• [Work request] Starting with the line that contains "(keys d = Err" and stopping after the line that contains "Definition page_prev (m", copy the entries below exactly. Include nothing else.

• [Provided entries]
Lemma comma_key_set_empty s :
  no_space s = true → (comma_key_set s = ∅ ↔ only_commas s = true).
Proof.
  intros Hs. rewrite <- split_on_commas_empty.
  rewrite <- comma_fragments_no_space by done. split.
  - intros He k Hk. destruct (decide (k = [])) as [|Hne]; [done|].
    assert (k ∈ comma_key_set s) as Hin by by apply elem_of_comma_key_set.
    rewrite He in Hin. by apply not_elem_of_empty in Hin.
  - intros H. apply set_eq. intros k. rewrite elem_of_comma_key_set.
    split; [|by intros ?%not_elem_of_empty].
    intros [Hne Hk]. by apply H in Hk.
Qed.

End KeySetFacts.

(** ** More on the request object *)

Section DtoFacts.

Context {AggregationType Timezone SortDirection : Type}.
Variable fromisoformat : str → option datetime.

Local Abbreviation Query := (@Query AggregationType Timezone SortDirection).
Local Abbreviation Dto :=
  (@TimeseriesAggregationQueryDto AggregationType Timezone SortDirection).

Lemma transform_start_date_Some value s :
  transform_start_date fromisoformat value = Some s →
  ∃ dt, fromisoformat value = Some dt ∧ s = replace_tzinfo dt None.
Proof.
  unfold transform_start_date. destruct (fromisoformat value) as [dt|]; [|done].
  intros [= <-]. by exists dt.
Qed.

Lemma transform_end_date_Some value e :
  transform_end_date fromisoformat value = Some e →
  ∃ dt, fromisoformat value = Some dt ∧ e = replace_tzinfo dt None.
Proof.
  unfold transform_end_date. destruct (fromisoformat value) as [dt|]; [|done].
  intros [= <-]. by exists dt.
Qed.

Lemma keys_Err_iff value e :
  keys_comma_separated_values value = Err e
  ↔ e = ValueError "At least one key is required" ∧ comma_key_set value = ∅.
Proof.
  unfold keys_comma_separated_values, comma_key_set.
  rewrite re_split_comma_fragments.
  destruct (decide _) as [He|Hne]; split; try done.
  - by intros [= <-].
  - by intros [-> _].
  - by intros [_ ?].
Qed.

(** X3: the keys of an object that construction returns are not empty and
    are made of letters, digits, underscores and hyphens. *)
Theorem constructed_keys_chars (q : Query) (d : Dto) (ks : gset str) (k : str) :
  construct fromisoformat q = Ok d →
  keys d = Ok ks →
  k ∈ ks →
  k ≠ [] ∧ ∀ c, c ∈ k → keys_char c = true ∧ c ≠ comma ∧ is_space c = false.
Proof.
  intros Hc Hks Hk.
  destruct (construct_Ok_inv fromisoformat q d Hc)
    as (s & e & _ & _ & Hpat & _ & _ & _ & ->).
  unfold keys, dto_of in Hks. cbn [keys__] in Hks.
  apply keys_Ok_found in Hks as ->.
  apply elem_of_comma_key_set in Hk as [Hne Hk].
  split; [done|]. intros c Hin.
  destruct (comma_fragments_chars (q_keys q) k Hk c Hin) as [Hcq Hcomma].
  destruct (keys_pattern_chars (q_keys q) Hpat) as [_ Hch].
  repeat split; [by apply Hch | done | by apply keys_char_not_space, Hch].
Qed.

(** X4: construction does not look for keys: on an object that it returns,
    the computed field [keys] raises its error exactly when the [keys]
    parameter holds commas only, and gives a set that is not empty
    otherwise. *)
Theorem constructed_keys_raise (q : Query) (d : Dto) :
  construct fromisoformat q = Ok d →
  (keys d = Err (ValueError "At least one key is required")
   ↔ only_commas (q_keys q) = true)
  ∧ (only_commas (q_keys q) = false → ∃ ks, keys d = Ok ks ∧ ks ≠ ∅).
Proof.
  intros Hc.
  destruct (construct_Ok_inv fromisoformat q d Hc)
    as (s & e & _ & _ & Hpat & _ & _ & _ & ->).
  unfold keys, dto_of. cbn [keys__].
  pose proof (comma_key_set_empty (q_keys q) (keys_pattern_no_space _ Hpat))
    as Hempty.
  split.
  - rewrite keys_Err_iff, Hempty. tauto.
  - intros Hno.
    destruct (keys_comma_separated_values (q_keys q)) as [ks|e'] eqn:Hk.
    + exists ks. split; [done|]. intros ->.
      apply keys_Ok_found in Hk. symmetry in Hk. apply Hempty in Hk. congruence.
    + apply keys_Err_iff in Hk as [_ Hk]. apply Hempty in Hk. congruence.
Qed.
Definition set_pmem (m : mem) (s : palloc_state) : palloc_state :=
  mk_palloc m (initialized s) (first_free_page s) (palloc_region s) (remaining_pages s).
Definition set_first (p : Z) (s : palloc_state) : palloc_state :=
  mk_palloc (pmem s) (initialized s) p (palloc_region s) (remaining_pages s).
Definition set_remaining (n : Z) (s : palloc_state) : palloc_state :=
  mk_palloc (pmem s) (initialized s) (first_free_page s) (palloc_region s) n.

(** Fields of the [struct page] at a virtual address. *)
Definition page_magic (m : mem) (v : Z) : Z := load32 m v.
Definition page_prev (m : mem) (v : Z) : Z := load32 m (v + 4).
Definition page_next (m : mem) (v : Z) : Z := load32 m (v + 8).

Definition load (a : Z) : M palloc_sys Z := gets (fun s => load32 (pmem (g_val s)) a).
Definition store (a v : Z) : M palloc_sys unit :=
  on_val (modify (fun s => set_pmem (store32 (pmem s) a v) s)).

(** Dereferencing the region pointer before [init_palloc] is a fault. *)
Definition the_region : M palloc_sys vm_region :=
  s <- get ;;
  match palloc_region (g_val s) with
  | Some r => ret r
  | None => kpanic "page fault"
  end.

Definition is_mappable (r : vm_region) (p : Z) : bool :=
  (pbase r <=? p) && (p <? u32 (pbase r + rsize r)).

Definition vtranslate (r : vm_region) (v : Z) : M palloc_sys Z :=
  kassert "vtranslate" ((vbase r <=? v) && (v <? u32 (vbase r + rsize r))) ;;;
  ret (u32 (pbase r + (v - vbase r))).

Definition ptranslate (p : Z) : M palloc_sys Z :=
  r <- the_region ;;
  if negb (is_mappable r p) then ret 0 else ret (u32 (vbase r + (p - pbase r))).
(* ===== verification/Multiboot.v ===== *)
(** * arch/i386/multiboot_init.c: the memory map of the boot loader

    Walking the Multiboot memory map and giving its available regions to the page allocator
    of [Palloc].  The information structure and the map are bytes in memory.  What follows
    (generic_x86_init) is not part of this file. *)

From stdpp Require Import base list strings.
From Stdlib Require Import ZArith Lia.
From S2P Require Import Prelude Memory KUtils MemLayout Cpu Palloc.

(** ** kernel/boot/multiboot.h *)

Definition MULTIBOOT_BOOTLOADER_MAGIC : Z := 0x2BADB002.
Definition MULTIBOOT_MEMORY_AVAILABLE : Z := 1.

Definition load64 (m : mem) (a : Z) : Z := load32 m a + 2 ^ 32 * load32 m (a + 4).

(** Fields of struct multiboot_info and of the packed struct multiboot_mmap_entry. *)
Definition info_flags (m : mem) (info : Z) : Z := load32 m info.
Definition info_mmap_length (m : mem) (info : Z) : Z := load32 m (info + 44).
Definition info_mmap_addr (m : mem) (info : Z) : Z := load32 m (info + 48).
Definition mmap_size (m : mem) (cur : Z) : Z := load32 m cur.
Definition mmap_addr (m : mem) (cur : Z) : Z := load64 m (cur + 4).
Definition mmap_len (m : mem) (cur : Z) : Z := load64 m (cur + 12).
Definition mmap_type (m : mem) (cur : Z) : Z := load32 m (cur + 20).

Definition mb_has_simple_mmap (m : mem) (info : Z) : bool := negb (Z.land (info_flags m info) 1 =? 0).

(** ** multiboot_init.c *)

(** The number of strings in mb_mmap_type_texts; a type beyond it is an access outside the
    array. *)
Definition mb_mmap_type_texts : Z := 6.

• [Written response]
  (keys d = Err (ValueError "At least one key is required")
   ↔ only_commas (q_keys q) = true)
  ∧ (only_commas (q_keys q) = false → ∃ ks, keys d = Ok ks ∧ ks ≠ ∅).
Proof.
  intros Hc.
  destruct (construct_Ok_inv fromisoformat q d Hc)
    as (s & e & _ & _ & Hpat & _ & _ & _ & ->).
  unfold keys, dto_of. cbn [keys__].
  pose proof (comma_key_set_empty (q_keys q) (keys_pattern_no_space _ Hpat))
    as Hempty.
  split.
  - rewrite keys_Err_iff, Hempty. tauto.
  - intros Hno.
    destruct (keys_comma_separated_values (q_keys q)) as [ks|e'] eqn:Hk.
    + exists ks. split; [done|]. intros ->.
      apply keys_Ok_found in Hk. symmetry in Hk. apply Hempty in Hk. congruence.
    + apply keys_Err_iff in Hk as [_ Hk]. apply Hempty in Hk. congruence.
Qed.
Definition set_pmem (m : mem) (s : palloc_state) : palloc_state :=
  mk_palloc m (initialized s) (first_free_page s) (palloc_region s) (remaining_pages s).
Definition set_first (p : Z) (s : palloc_state) : palloc_state :=
  mk_palloc (pmem s) (initialized s) p (palloc_region s) (remaining_pages s).
Definition set_remaining (n : Z) (s : palloc_state) : palloc_state :=
  mk_palloc (pmem s) (initialized s) (first_free_page s) (palloc_region s) n.

(** Fields of the [struct page] at a virtual address. *)
Definition page_magic (m : mem) (v : Z) : Z := load32 m v.
Definition page_prev (m : mem) (v : Z) : Z := load32 m (v + 4).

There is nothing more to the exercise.